[[ Data records open ]]

(* ===== verification/Staking.v ===== *)
(** * The staking contract ([cosmwasm/contracts/staking/src])

    A token backed by delegations: who bonds native tokens gets newly issued ones, who
    unbonds burns them and gets a claim. The storage is any [StorageTrait], the queries go
    through [QuerierWrapper] to whatever answers them, the address API is a parameter.
    The theorems are in [StakingFacts]. *)

From S2P Require Import Prelude.
From S2P Require Import Bytes.
From S2P Require Import CwStd.
From S2P Require Import StdError.
From S2P Require Import Uint128.
From S2P Require Import UintCrate.
From S2P Require Import Ratio.
From S2P Require Decimal.
From S2P Require Import Storage.
From S2P Require Import Namespaces.
From S2P Require Import TypedStorage.
From S2P Require Import StdQueries.

Open Scope Z_scope.

(** ** [state.rs] *)
Definition KEY_INVESTMENT : bytes := as_bytes "invest".
Definition KEY_TOKEN_INFO : bytes := as_bytes "token".
Definition KEY_TOTAL_SUPPLY : bytes := as_bytes "total_supply".
Definition PREFIX_BALANCE : bytes := as_bytes "balance".
Definition PREFIX_CLAIMS : bytes := as_bytes "claim".

Record InvestmentInfo := mkInvestmentInfo {
  owner : Addr;
  bond_denom : string;
  exit_tax : Z;
  validator : string;
  min_withdrawal : Z
}.
Record TokenInfo := mkTokenInfo { ti_name : string; ti_symbol : string; ti_decimals : Z }.
Record Supply := mkSupply { issued : Z; bonded : Z; claims : Z }.
Definition Supply_default : Supply := mkSupply 0 0 0.

(** ** [msg.rs], [errors.rs] *)
Record InstantiateMsg := mkInstantiateMsg {
  im_name : string;
  im_symbol : string;
  im_decimals : Z;
  im_validator : string;
  im_exit_tax : Z;
  im_min_withdrawal : Z
}.
Inductive ExecuteMsg :=
| Transfer (recipient : string) (amount : Z)
| Bond
| Unbond (amount : Z)
| Claim
| Reinvest
| BondAllTokens.
Inductive QueryMsg := QBalance (address : string) | QClaims (address : string) | QTokenInfo | QInvestment.

Record BalanceResponse := mkBalanceResponse { sbr_balance : Z }.
Record ClaimsResponse := mkClaimsResponse { scr_claims : Z }.
Record TokenInfoResponse := mkTokenInfoResponse { tr_name : string; tr_symbol : string; tr_decimals : Z }.
Record InvestmentResponse := mkInvestmentResponse {
  token_supply : Z;
  staked_tokens : Coin;
  nominal_value : Z;
  ir_owner : string;
  ir_exit_tax : Z;
  ir_validator : string;
  ir_min_withdrawal : Z
}.

Inductive StakingError := Std (original : StdError) | Unauthorized.

(** ** [contract.rs] *)
Definition FALLBACK_RATIO : Z := Decimal.one.

Section contract.
Context `{StorageTrait St} `{UintCrate U256}.
(** [deps.api.addr_canonicalize] and [deps.querier]. *)
Context (addr_canonicalize : string → StdError + Binary) (raw_query : bytes → QuerierResult).
Context `{!Json Z, !Json InvestmentInfo, !Json TokenInfo, !Json Supply, !Json ExecuteMsg}.
Context `{!Json BalanceResponse, !Json ClaimsResponse, !Json TokenInfoResponse, !Json InvestmentResponse}.
Context `{!Json (Full.QueryRequest unit), !Json ValidatorResponse, !Json BondedDenomResponse}.
Context `{!Json AllDelegationsResponse, !Json CwStd.BalanceResponse}.
Abbreviation DEPS := (M StdError St).

(** [impl From<OverflowError> for StdError] and [?]. *)
Definition or_overflow {S} (r : OverflowError + Z) : M StdError S Z :=
  match r with inr z => mret z | inl e => throw (StdOverflow e) end.
Definition add_to {S} (n : Z) (balance : option Z) : M StdError S (unit * Z) :=
  z ← uint128_add (default 0 balance) n; mret (tt, z).
Definition take_from {S} (n : Z) (balance : option Z) : M StdError S (unit * Z) :=
  z ← or_overflow (checked_sub (default 0 balance) n); mret (tt, z).

Definition instantiate (env : Env) (info : MessageInfo) (msg : InstantiateMsg) : DEPS Response :=
  v ← of_sum (query_validator raw_query (im_validator msg));
  match v with
  | None => throw (StdGenericErr (im_validator msg +:+ " is not in the current validator set"))
  | Some _ =>
      _ ← on_singleton KEY_TOKEN_INFO
            (SingletonOps.save (mkTokenInfo (im_name msg) (im_symbol msg) (im_decimals msg)));
      denom ← of_sum (query_bonded_denom raw_query);
      _ ← on_singleton KEY_INVESTMENT
            (SingletonOps.save (mkInvestmentInfo (sender info) denom (im_exit_tax msg) (im_validator msg)
               (im_min_withdrawal msg)));
      _ ← on_singleton KEY_TOTAL_SUPPLY (SingletonOps.save Supply_default);
      mret Response_new
  end.

Definition transfer (env : Env) (info : MessageInfo) (recipient : string) (send : Z) : DEPS Response :=
  rcpt_raw ← of_sum (addr_canonicalize recipient);
  sender_raw ← of_sum (addr_canonicalize (sender info));
  _ ← on_bucket PREFIX_BALANCE (update_bucket sender_raw (take_from send));
  _ ← on_bucket PREFIX_BALANCE (update_bucket rcpt_raw (add_to send));
  mret (add_attribute "amount" (pretty send) (add_attribute "to" recipient
    (add_attribute "from" (sender info) (add_attribute "action" "transfer" Response_new)))).

(** The fold goes on over an error that was found. *)
Fixpoint sum_bonds {S} (denom_ : string) (bonds : list Delegation) (racc : StdError + Z) : M StdError S Z :=
  match bonds with
  | [] => of_sum racc
  | d :: bonds =>
      match racc with
      | inl e => sum_bonds denom_ bonds (inl e)
      | inr acc =>
          if negb (String.eqb (denom (d_amount d)) denom_) then
            sum_bonds denom_ bonds (inl (StdGenericErr ("different denoms in bonds: '" +:+ denom_ +:+ "' vs '"
              +:+ denom (d_amount d) +:+ "'")))
          else acc ← uint128_add acc (amount (d_amount d)); sum_bonds denom_ bonds (inr acc)
      end
  end.
Definition get_bonded {S} (contract_addr : string) : M StdError S Z :=
  bonds ← of_sum (query_all_delegations raw_query contract_addr);
  match bonds with
  | [] => mret 0
  | d :: _ => sum_bonds (denom (d_amount d)) bonds (inr 0)
  end.
Definition assert_bonds {S} (supply : Supply) (bonded_ : Z) : M StdError S unit :=
  if negb (bonded supply =? bonded_) then
    throw (StdGenericErr ("Stored bonded " +:+ pretty (bonded supply) +:+ ", but query bonded: " +:+ pretty bonded_))
  else mret tt.

Definition bond (env : Env) (info : MessageInfo) : DEPS Response :=
  sender_raw ← of_sum (addr_canonicalize (sender info));
  invest ← read_singleton KEY_INVESTMENT;
  match find_first (λ x, bool_decide (denom x = bond_denom invest)) (funds info) with
  | None => throw (StdGenericErr ("No " +:+ bond_denom invest +:+ " tokens sent"))
  | Some payment =>
      bonded_ ← get_bonded (ci_address (contract env));
      supply ← on_singleton KEY_TOTAL_SUPPLY (self ← get; of_sum (SingletonOps.load self));
      _ ← assert_bonds supply bonded_;
      to_mint ← (if is_zero (issued supply) || is_zero bonded_ then Decimal.mul_uint (amount payment) FALLBACK_RATIO
                 else Ratio128.multiply_ratio (amount payment) (issued supply) bonded_);
      bonded' ← uint128_add bonded_ (amount payment);
      issued' ← uint128_add (issued supply) to_mint;
      _ ← on_singleton KEY_TOTAL_SUPPLY (SingletonOps.save (mkSupply issued' bonded' (claims supply)));
      _ ← on_bucket PREFIX_BALANCE (update_bucket sender_raw (add_to to_mint));
      mret (add_message (MsgStaking (Delegate (validator invest) payment))
        (add_attribute "minted" (pretty to_mint) (add_attribute "bonded" (pretty (amount payment))
        (add_attribute "from" (sender info) (add_attribute "action" "bond" Response_new)))))
  end.

Definition unbond (env : Env) (info : MessageInfo) (amount : Z) : DEPS Response :=
  invest ← read_singleton KEY_INVESTMENT;
  if amount <? min_withdrawal invest then
    throw (StdGenericErr ("Must unbond at least " +:+ pretty (min_withdrawal invest) +:+ " " +:+ bond_denom invest))
  else
    sender_raw ← of_sum (addr_canonicalize (sender info));
    owner_raw ← of_sum (addr_canonicalize (owner invest));
    tax ← Decimal.mul_uint amount (exit_tax invest);
    _ ← on_bucket PREFIX_BALANCE (update_bucket sender_raw (take_from amount));
    _ ← (if 0 <? tax then on_bucket PREFIX_BALANCE (update_bucket owner_raw (add_to tax)) else mret tt);
    bonded_ ← get_bonded (ci_address (contract env));
    remainder ← or_overflow (checked_sub amount tax);
    supply ← on_singleton KEY_TOTAL_SUPPLY (self ← get; of_sum (SingletonOps.load self));
    _ ← assert_bonds supply bonded_;
    unbond ← Ratio128.multiply_ratio remainder bonded_ (issued supply);
    bonded' ← or_overflow (checked_sub bonded_ unbond);
    issued' ← or_overflow (checked_sub (issued supply) remainder);
    claims' ← uint128_add (claims supply) unbond;
    _ ← on_singleton KEY_TOTAL_SUPPLY (SingletonOps.save (mkSupply issued' bonded' claims'));
    _ ← on_bucket PREFIX_CLAIMS (update_bucket sender_raw (add_to unbond));
    mret (add_message (MsgStaking (Undelegate (validator invest) (coin unbond (bond_denom invest))))
      (add_attribute "burnt" (pretty amount) (add_attribute "unbonded" (pretty unbond)
      (add_attribute "to" (sender info) (add_attribute "action" "unbond" Response_new))))).

(** The part of a claim that is paid, and what stays of it. *)
Definition pay_claim {S} (to_send : Z) (claim : option Z) : M StdError S (Z * Z) :=
  match claim with
  | None => throw (StdGenericErr "no claim for this address")
  | Some claim =>
      let to_send := Z.min to_send claim in
      rest ← or_overflow (checked_sub claim to_send); mret (to_send, rest)
  end.

Definition claim (env : Env) (info : MessageInfo) : DEPS Response :=
  invest ← read_singleton KEY_INVESTMENT;
  balance ← of_sum (StdQueries.query_balance raw_query (ci_address (contract env)) (bond_denom invest));
  if amount balance <? min_withdrawal invest then
    throw (StdGenericErr "Insufficient balance in contract to process claim")
  else
    sender_raw ← of_sum (addr_canonicalize (sender info));
    to_send ← on_bucket PREFIX_CLAIMS (update_bucket sender_raw (pay_claim (amount balance)));
    _ ← on_singleton KEY_TOTAL_SUPPLY (update_singleton (λ supply,
          claims' ← or_overflow (checked_sub (claims supply) to_send);
          mret (tt, mkSupply (issued supply) (bonded supply) claims')));
    mret (add_message (MsgBank (BankSend (sender info) [mkCoin (denom balance) to_send]))
      (add_attribute "amount" (pretty to_send) (add_attribute "from" (sender info)
      (add_attribute "action" "claim" Response_new)))).

Definition reinvest (env : Env) (info : MessageInfo) : DEPS Response :=
  invest ← read_singleton KEY_INVESTMENT;
  msg ← of_sum (to_vec BondAllTokens);
  mret (add_message (MsgWasm (WasmExecute (ci_address (contract env)) msg []))
    (add_message (MsgDistribution (WithdrawDelegatorReward (validator invest))) Response_new)).

(** What is left of the balance after the claims is bonded. *)
Definition reserve {S} (balance : Z) (invest : InvestmentInfo) (supply : Supply) : M StdError S (Z * Supply) :=
  free ← or_overflow (checked_sub balance (claims supply));
  _ ← or_overflow (checked_sub free (min_withdrawal invest));
  bonded' ← uint128_add (bonded supply) free;
  mret (free, mkSupply (issued supply) bonded' (claims supply)).

Definition bond_all_tokens (env : Env) (info : MessageInfo) : M StakingError St Response :=
  if negb (String.eqb (sender info) (ci_address (contract env))) then throw Unauthorized
  else
    invest ← map_err Std (read_singleton KEY_INVESTMENT);
    balance ← map_err Std (of_sum (StdQueries.query_balance raw_query (ci_address (contract env)) (bond_denom invest)));
    r ← map_err Std (catch (on_singleton KEY_TOTAL_SUPPLY (update_singleton (reserve (amount balance) invest))));
    match r with
    | inl (StdOverflow _) => mret Response_new
    | inl e => throw (Std e)
    | inr free =>
        mret (add_message (MsgStaking (Delegate (validator invest) (mkCoin (denom balance) free)))
          (add_attribute "bonded" (pretty free) (add_attribute "action" "reinvest" Response_new)))
    end.

Definition execute (env : Env) (info : MessageInfo) (msg : ExecuteMsg) : M StakingError St Response :=
  match msg with
  | Transfer recipient amount => map_err Std (transfer env info recipient amount)
  | Bond => map_err Std (bond env info)
  | Unbond amount => map_err Std (unbond env info amount)
  | Claim => map_err Std (claim env info)
  | Reinvest => map_err Std (reinvest env info)
  | BondAllTokens => bond_all_tokens env info
  end.

(** ** Queries *)
Definition query_token_info : DEPS TokenInfoResponse :=
  t ← read_singleton KEY_TOKEN_INFO;
  mret (mkTokenInfoResponse (ti_name t) (ti_symbol t) (ti_decimals t)).
Definition query_balance (address : string) : DEPS BalanceResponse :=
  address_raw ← of_sum (addr_canonicalize address);
  balance ← read_bucket PREFIX_BALANCE address_raw;
  mret (mkBalanceResponse (default 0 balance)).
Definition query_claims (address : string) : DEPS ClaimsResponse :=
  address_raw ← of_sum (addr_canonicalize address);
  claims ← read_bucket PREFIX_CLAIMS address_raw;
  mret (mkClaimsResponse (default 0 claims)).
Definition query_investment : DEPS InvestmentResponse :=
  invest ← read_singleton KEY_INVESTMENT;
  supply ← read_singleton KEY_TOTAL_SUPPLY;
  value ← (if is_zero (issued supply) then mret FALLBACK_RATIO
           else Decimal.from_ratio (bonded supply) (issued supply));
  mret (mkInvestmentResponse (issued supply) (coin (bonded supply) (bond_denom invest)) value
          (owner invest) (exit_tax invest) (validator invest) (min_withdrawal invest)).
Definition query (env : Env) (msg : QueryMsg) : DEPS Binary :=
  match msg with
  | QTokenInfo => r ← query_token_info; of_sum (to_vec r)
  | QInvestment => r ← query_investment; of_sum (to_vec r)
  | QBalance address => r ← query_balance address; of_sum (to_vec r)
  | QClaims address => r ← query_claims address; of_sum (to_vec r)
  end.
End contract.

[[ Data records closed ]]

→ Activity
Copy out the range of lines above starting at the line with "(** ** Queries *)" and ending at the line with "mret (mkClaimsResponse (default 0 claims)).", exactly and including both.

→ Exercise output
(** ** Queries *)
Definition query_token_info : DEPS TokenInfoResponse :=
  t ← read_singleton KEY_TOKEN_INFO;
  mret (mkTokenInfoResponse (ti_name t) (ti_symbol t) (ti_decimals t)).
Definition query_balance (address : string) : DEPS BalanceResponse :=
  address_raw ← of_sum (addr_canonicalize address);
  balance ← read_bucket PREFIX_BALANCE address_raw;
  mret (mkBalanceResponse (default 0 balance)).
Definition query_claims (address : string) : DEPS ClaimsResponse :=
  address_raw ← of_sum (addr_canonicalize address);
  claims ← read_bucket PREFIX_CLAIMS address_raw;
  mret (mkClaimsResponse (default 0 claims)).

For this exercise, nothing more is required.